AMD-GFX Archive on lore.kernel.org
 help / color / mirror / Atom feed
From: "Khatri, Sunil" <sukhatri@amd.com>
To: "Christian König" <ckoenig.leichtzumerken@gmail.com>,
	tursulin@ursulin.net, Alexander.Deucher@amd.com,
	Prike.Liang@amd.com, Yogesh.Mohanmarimuthu@amd.com,
	SRINIVASAN.SHANMUGAM@amd.com, Sunil.Khatri@amd.com,
	amd-gfx@lists.freedesktop.org
Subject: Re: [PATCH 04/11] drm/amdgpu: completely rework eviction fence handling
Date: Wed, 11 Mar 2026 17:57:01 +0530	[thread overview]
Message-ID: <8cae20bf-4ff5-4a03-8137-36096197364f@amd.com> (raw)
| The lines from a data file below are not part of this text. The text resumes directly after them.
(** * Draco core: bit utilities, encoder/decoder buffers, mesh corners and
      compression options.

    A shallow embedding of the C++ sources

      - draco/core/bit_utils.h          (ConvertSignedIntToSymbol, ...)
      - draco/core/encoder_buffer.h     (EncoderBuffer, BitEncoder)
      - draco/core/decoder_buffer.h     (DecoderBuffer, BitDecoder)
      - draco/mesh/mesh.h               (Mesh::CornerToPointId)
      - draco/compression/draco_compression_options.h

    Everything is modelled on the original C++ branch of the headers (the
    one compiled when DRACO_RUST_CORE is not defined).  Fixed-width integers
    are integers of [Z] with the wrap-around written out; a C++ operation
    whose behaviour is undefined (signed overflow, an access outside an
    array) yields [None]. *)

From Stdlib Require Import ZArith Lia Bool Ascii.
From stdpp Require Import base option list.

Local Open Scope Z_scope.

(** ** Fixed-width integers *)

Module Int.

(** [static_cast] to an unsigned type of [w] bits. *)
Definition to_unsigned (w z : Z) : Z := z mod 2 ^ w.

(** [static_cast] to a signed type of [w] bits (two's complement). *)
Definition to_signed (w z : Z) : Z :=
  (z + 2 ^ (w - 1)) mod 2 ^ w - 2 ^ (w - 1).

Definition signed_min (w : Z) : Z := - 2 ^ (w - 1).
Definition signed_max (w : Z) : Z := 2 ^ (w - 1) - 1.

Definition in_signed (w z : Z) : Prop := signed_min w <= z <= signed_max w.
Definition in_unsigned (w z : Z) : Prop := 0 <= z < 2 ^ w.

Definition in_signedb (w z : Z) : bool :=
  (signed_min w <=? z) && (z <=? signed_max w).

(** The result of a signed arithmetic operation: it exists only when the
    mathematical value is representable. *)
Definition signed_result (w z : Z) : option Z :=
  if in_signedb w z then Some z else None.

(** [x << k] on an unsigned type of [w] bits. *)
Definition shl (w x k : Z) : Z := to_unsigned w (Z.shiftl x k).

End Int.

(** ** draco/core/bit_utils.h *)

Module BitUtils.
Import Int.

(** [ConvertSignedIntToSymbol<IntTypeT>], for a signed type of [w] bits.

<<
    if (val >= 0) {
      return static_cast<UnsignedType>(val) << 1;
    }
    val = -(val + 1);  // Map -1 to 0, -2 to -1, etc..
    UnsignedType ret = static_cast<UnsignedType>(val);
    ret <<= 1;
    ret |= 1;
    return ret;
>> *)
Definition ConvertSignedIntToSymbol (w val : Z) : option Z :=
  if 0 <=? val then
    Some (shl w (to_unsigned w val) 1)
  else
    t ← signed_result w (val + 1);
    val' ← signed_result w (- t);
    let ret := to_unsigned w val' in
    let ret := shl w ret 1 in
    let ret := Z.lor ret 1 in
    Some ret.

(** [ConvertSymbolToSignedInt<IntTypeT>], for an unsigned type of [w] bits.

<<
    const bool is_positive = !static_cast<bool>(val & 1);
    val >>= 1;
    if (is_positive) {
      return static_cast<SignedType>(val);
    }
    SignedType ret = static_cast<SignedType>(val);
    ret = -ret - 1;
    return ret;
>> *)
Definition ConvertSymbolToSignedInt (w val : Z) : option Z :=
  let is_positive := negb (negb (Z.land val 1 =? 0)) in
  let val := Z.shiftr val 1 in
  if is_positive then
    Some (to_signed w val)
  else
    let ret := to_signed w val in
    n ← signed_result w (- ret);
    signed_result w (n - 1).

(** The zig-zag map as the specification writes it. *)
Definition zigzag_spec (v : Z) : Z := if v <? 0 then - 2 * v - 1 else 2 * v.

(** Its inverse as the specification writes it:
    [v = (u & 1) ? -((u+1)>>1) : (u>>1)]. *)
Definition unzigzag_spec (u : Z) : Z :=
  if negb (Z.land u 1 =? 0) then - Z.shiftr (u + 1) 1 else Z.shiftr u 1.

End BitUtils.

(** ** Memory *)

Module Mem.

(** A byte is an integer in [0, 256); a region of memory is the list of
    its bytes. *)
Abbreviation bytes := (list Z).

Definition len (m : bytes) : Z := Z.of_nat (length m).

(** [memcpy(dst, src + src_off, n)]: the [n] bytes of [src] from offset
    [src_off] replace the first [n] bytes of [dst].  Both ranges have to
    lie inside their regions. *)
Definition memcpy (dst src : bytes) (src_off n : Z) : option bytes :=
  if (0 <=? src_off) && (0 <=? n) && (src_off + n <=? len src)
     && (n <=? len dst)
  then Some (take (Z.to_nat n) (drop (Z.to_nat src_off) src)
               ++ drop (Z.to_nat n) dst)
  else None.

(** Bit [k] of a region seen as a flat stream of bits: bit [k mod 8] of
    byte [k / 8], and [false] past the end of the region. *)
Definition bit_at (m : bytes) (k : Z) : bool :=
  match m !! Z.to_nat (k / 8) with
  | Some byte => Z.testbit byte (k mod 8)
  | None => false
  end.

End Mem.

(** ** draco/core/decoder_buffer.h *)

Module DecoderBuffer.
Import Int Mem.

(** *** The internal helper class [BitDecoder]

    [bit_buffer_] and [bit_buffer_end_] delimit a region of memory; the
    model keeps the bytes of that region.  [bit_offset_] is a [size_t]. *)
Record BitDecoder : Type := mkBitDecoder {
  bit_buffer_ : bytes;
  bit_offset_ : Z
}.

(** [reset(b, s)]: [mem] is the memory at [b]. *)
Definition reset (mem : bytes) (s : Z) : BitDecoder :=
  {| bit_offset_ := 0; bit_buffer_ := take (Z.to_nat s) mem |}.

Definition BitsDecoded (d : BitDecoder) : Z := bit_offset_ d.

Definition AvailBits (d : BitDecoder) : Z :=
  to_unsigned 64 (len (bit_buffer_ d) * 8 - bit_offset_ d).

(** [GetBit].  The test [bit_buffer_ + byte_offset < bit_buffer_end_] is
    the test that [byte_offset] is an index of the region, which is when
    the lookup succeeds.

<<
    const size_t off = bit_offset_;
    const size_t byte_offset = off >> 3;
    const int bit_shift = static_cast<int>(off & 0x7);
    if (bit_buffer_ + byte_offset < bit_buffer_end_) {
      const int bit = (bit_buffer_[byte_offset] >> bit_shift) & 1;
      bit_offset_ = off + 1;
      return bit;
    }
    return 0;
>> *)
Definition GetBit (d : BitDecoder) : Z * BitDecoder :=
  let off := bit_offset_ d in
  let byte_offset := Z.shiftr off 3 in
  let bit_shift := Z.land off 7 in
  match bit_buffer_ d !! Z.to_nat byte_offset with
  | Some byte =>
      let bit := Z.land (Z.shiftr byte bit_shift) 1 in
      (bit, {| bit_buffer_ := bit_buffer_ d;
               bit_offset_ := to_unsigned 64 (off + 1) |})
  | None => (0, d)
  end.

(** [PeekBit(offset)]. *)
Definition PeekBit (offset : Z) (d : BitDecoder) : Z :=
  let off := to_unsigned 64 (bit_offset_ d + offset) in
  let byte_offset := Z.shiftr off 3 in
  let bit_shift := Z.land off 7 in
  match bit_buffer_ d !! Z.to_nat byte_offset with
  | Some byte => Z.land (Z.shiftr byte bit_shift) 1
  | None => 0
  end.

Definition ConsumeBits (k : Z) (d : BitDecoder) : BitDecoder :=
  {| bit_buffer_ := bit_buffer_ d;
     bit_offset_ := to_unsigned 64 (bit_offset_ d + k) |}.

(** The loop of [GetBits]:
    [for (bit = ...; bit < nbits; ++bit) value |= GetBit() << bit;]
    with [n] iterations left. *)
Fixpoint GetBits_loop (n : nat) (bit value : Z) (d : BitDecoder)
  : Z * BitDecoder :=
  match n with
  | O => (value, d)
  | S n' =>
      let '(b, d') := GetBit d in
      GetBits_loop n' (bit + 1)
        (Z.lor value (to_unsigned 32 (Z.shiftl b bit))) d'
  end.

(** [GetBits(nbits, x)]: the result flag, the content of [*x] after the
    call ([x] is its content before) and the decoder after the call.

<<
    if (nbits > 32) {
      return false;
    }
    uint32_t value = 0;
    for (uint32_t bit = 0; bit < nbits; ++bit) {
      value |= GetBit() << bit;
    }
    *x = value;
    return true;
>> *)
Definition GetBits (nbits x : Z) (d : BitDecoder) : bool * Z * BitDecoder :=
  if 32 <? nbits then (false, x, d)
  else
    let '(value, d') := GetBits_loop (Z.to_nat nbits) 0 0 d in
    (true, value, d').

(** Where [GetBits] leaves the bit offset after [n] bits from [off]: it
    advances by [n], but not past the end of the region. *)
Definition offset_after (r : bytes) (off n : Z) : Z :=
  Z.min (off + n) (Z.max off (8 * len r)).

(** *** The class [DecoderBuffer]

    [data_] is the memory the pointer [data_] addresses; [data_size_] and
    [pos_] are [int64_t]. *)
Record t : Type := mk {
  data_ : bytes;
  data_size_ : Z;
  pos_ : Z;
  bit_decoder_ : BitDecoder;
  bit_mode_ : bool;
  bitstream_version_ : Z
}.

Definition set_pos (p : Z) (b : t) : t :=
  {| data_ := data_ b; data_size_ := data_size_ b; pos_ := p;
     bit_decoder_ := bit_decoder_ b; bit_mode_ := bit_mode_ b;
     bitstream_version_ := bitstream_version_ b |}.

Definition set_bit_decoder (d : BitDecoder) (b : t) : t :=
  {| data_ := data_ b; data_size_ := data_size_ b; pos_ := pos_ b;
     bit_decoder_ := d; bit_mode_ := bit_mode_ b;
     bitstream_version_ := bitstream_version_ b |}.

Definition bit_decoder_active (b : t) : bool := bit_mode_ b.
Definition decoded_size (b : t) : Z := pos_ b.
Definition bitstream_version (b : t) : Z := bitstream_version_ b.

(** [remaining_size]: [data_size_ - pos_] in [int64_t]. *)
Definition remaining_size (b : t) : option Z :=
  signed_result 64 (data_size_ b - pos_ b).

(** [pos_ + size] as the code computes it: [pos_] is converted to the
    unsigned 64-bit type of [size], the sum wraps around. *)
Definition pos_plus (b : t) (size : Z) : Z :=
  to_unsigned 64 (to_unsigned 64 (pos_ b) + size).

(** The guard of [Decode] and [Peek]:
    [data_size_ < static_cast<int64_t>(pos_ + size_to_decode)]. *)
Definition overflows (b : t) (size : Z) : bool :=
  data_size_ b <? to_signed 64 (pos_plus b size).

(** [Peek(void *out_data, size_t size_to_peek)]: the result flag, the
    memory at [out_data] after the call ([out_data] is that memory before
    the call) and the buffer after the call.

<<
    if (data_size_ < static_cast<int64_t>(pos_ + size_to_peek)) {
      return false;  // Buffer overflow.
    }
    memcpy(out_data, (data_ + pos_), size_to_peek);
    return true;
>> *)
Definition Peek (out_data : bytes) (size_to_peek : Z) (b : t)
  : option (bool * bytes * t) :=
  if overflows b size_to_peek then Some (false, out_data, b)
  else
    out ← memcpy out_data (data_ b) (pos_ b) size_to_peek;
    Some (true, out, b).

(** [Peek<T>(T *out_val)], [sizeof_T] being [sizeof(T)].

<<
    const size_t size_to_decode = sizeof(T);
    if (data_size_ < static_cast<int64_t>(pos_ + size_to_decode)) {
      return false;  // Buffer overflow.
    }
    memcpy(out_val, (data_ + pos_), size_to_decode);
    return true;
>> *)
Definition Peek_T (sizeof_T : Z) (out_val : bytes) (b : t)
  : option (bool * bytes * t) :=
  let size_to_decode := sizeof_T in
  if overflows b size_to_decode then Some (false, out_val, b)
  else
    out ← memcpy out_val (data_ b) (pos_ b) size_to_decode;
    Some (true, out, b).

(** [Decode(void *out_data, size_t size_to_decode)].

<<
    if (data_size_ < static_cast<int64_t>(pos_ + size_to_decode)) {
      return false;  // Buffer overflow.
    }
    memcpy(out_data, (data_ + pos_), size_to_decode);
    pos_ += size_to_decode;
    return true;
>> *)
Definition Decode (out_data : bytes) (size_to_decode : Z) (b : t)
  : option (bool * bytes * t) :=
  if overflows b size_to_decode then Some (false, out_data, b)
  else
    out ← memcpy out_data (data_ b) (pos_ b) size_to_decode;
    Some (true, out, set_pos (to_signed 64 (pos_plus b size_to_decode)) b).

(** [Decode<T>(T *out_val)].

<<
    if (!Peek(out_val)) {
      return false;
    }
    pos_ += sizeof(T);
    return true;
>> *)
Definition Decode_T (sizeof_T : Z) (out_val : bytes) (b : t)
  : option (bool * bytes * t) :=
  '(ok, out, b) ← Peek_T sizeof_T out_val b;
  if negb ok then Some (false, out, b)
  else Some (true, out, set_pos (to_signed 64 (pos_plus b sizeof_T)) b).

(** [Advance(bytes)]: [pos_ += bytes] in [int64_t]. *)
Definition Advance (n : Z) (b : t) : option t :=
  p ← signed_result 64 (pos_ b + n); Some (set_pos p b).

Definition StartDecodingFrom (offset : Z) (b : t) : t := set_pos offset b.

(** [DecodeLeastSignificantBits32(nbits, out_value)].

<<
    if (!bit_decoder_active()) {
      return false;
    }
    return bit_decoder_.GetBits(nbits, out_value);
>> *)
Definition DecodeLeastSignificantBits32 (nbits out_value : Z) (b : t)
  : bool * Z * t :=
  if negb (bit_decoder_active b) then (false, out_value, b)
  else
    let '(ok, value, d') := GetBits nbits out_value (bit_decoder_ b) in
    (ok, value, set_bit_decoder d' b).

(** The four byte-mode reads. *)
Inductive byte_read : Type := ReadDecode | ReadDecode_T | ReadPeek | ReadPeek_T.

Definition run (r : byte_read) (out : bytes) (size : Z) (b : t)
  : option (bool * bytes * t) :=
  match r with
  | ReadDecode => Decode out size b
  | ReadDecode_T => Decode_T size out b
  | ReadPeek => Peek out size b
  | ReadPeek_T => Peek_T size out b
  end.

Definition advances (r : byte_read) : bool :=
  match r with
  | ReadDecode | ReadDecode_T => true
  | ReadPeek | ReadPeek_T => false
  end.

(** A buffer as [Init(data, data_size)] sets it up: [data_size_] is the
    number of bytes at [data_]. *)
Definition initialised (b : t) : Prop :=
  data_size_ b = len (data_ b) /\ in_signed 64 (data_size_ b).

(** The bytes a read of [size] bytes at the parsing position delivers. *)
Definition bytes_at_pos (b : t) (size : Z) : bytes :=
  take (Z.to_nat size) (drop (Z.to_nat (pos_ b)) (data_ b)).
In-Reply-To: <20260310191327.2279-4-christian.koenig@amd.com>


On 11-03-2026 12:43 am, Christian König wrote:
> Well that was broken on multiple levels.
>
> First of all a lot of checks where placed at incorrect locations, especially if
where -> were
> the resume worker should run or not.
>
> Then a bunch of code was just mid-layering because of incorrect assignment who
> should do what.
>
> And finally comments explaining what happens instead of why.
>
> Just re-write it from scratch, that should at least fix some of the hangs we
> are seeing.
>
> Use RCU for the eviction fence pointer in the manager, the spinlock usage was
> mostly incorrect as well. Then finally remove all the nonsense checks and
> actually add them in the correct locations.
>
> Signed-off-by: Christian König <christian.koenig@amd.com>
> ---
>   drivers/gpu/drm/amd/amdgpu/amdgpu_drv.c       |   4 +-
>   .../drm/amd/amdgpu/amdgpu_eviction_fence.c    | 213 ++++++------------
>   .../drm/amd/amdgpu/amdgpu_eviction_fence.h    |  54 ++---
>   drivers/gpu/drm/amd/amdgpu/amdgpu_gem.c       |  10 +-
>   drivers/gpu/drm/amd/amdgpu/amdgpu_kms.c       |   5 +-
>   drivers/gpu/drm/amd/amdgpu/amdgpu_userq.c     |  29 ++-
>   drivers/gpu/drm/amd/amdgpu/amdgpu_userq.h     |   2 +-
>   7 files changed, 112 insertions(+), 205 deletions(-)
>
> diff --git a/drivers/gpu/drm/amd/amdgpu/amdgpu_drv.c b/drivers/gpu/drm/amd/amdgpu/amdgpu_drv.c
> index 03814a23eb54..67b8c33d5ee3 100644
> --- a/drivers/gpu/drm/amd/amdgpu/amdgpu_drv.c
> +++ b/drivers/gpu/drm/amd/amdgpu/amdgpu_drv.c
> @@ -2952,9 +2952,9 @@ static int amdgpu_drm_release(struct inode *inode, struct file *filp)
>   	int idx;
>   
>   	if (fpriv && drm_dev_enter(dev, &idx)) {
> -		fpriv->evf_mgr.fd_closing = true;
> -		amdgpu_eviction_fence_destroy(&fpriv->evf_mgr);
> +		amdgpu_evf_mgr_shutdown(&fpriv->evf_mgr);
>   		amdgpu_userq_mgr_fini(&fpriv->userq_mgr);
> +		amdgpu_evf_mgr_fini(&fpriv->evf_mgr);
>   		drm_dev_exit(idx);
>   	}
>   
> diff --git a/drivers/gpu/drm/amd/amdgpu/amdgpu_eviction_fence.c b/drivers/gpu/drm/amd/amdgpu/amdgpu_eviction_fence.c
> index 23d7d0b0d625..8fe9f91f9551 100644
> --- a/drivers/gpu/drm/amd/amdgpu/amdgpu_eviction_fence.c
> +++ b/drivers/gpu/drm/amd/amdgpu/amdgpu_eviction_fence.c
> @@ -25,9 +25,6 @@
>   #include <drm/drm_exec.h>
>   #include "amdgpu.h"
>   
> -#define work_to_evf_mgr(w, name) container_of(w, struct amdgpu_eviction_fence_mgr, name)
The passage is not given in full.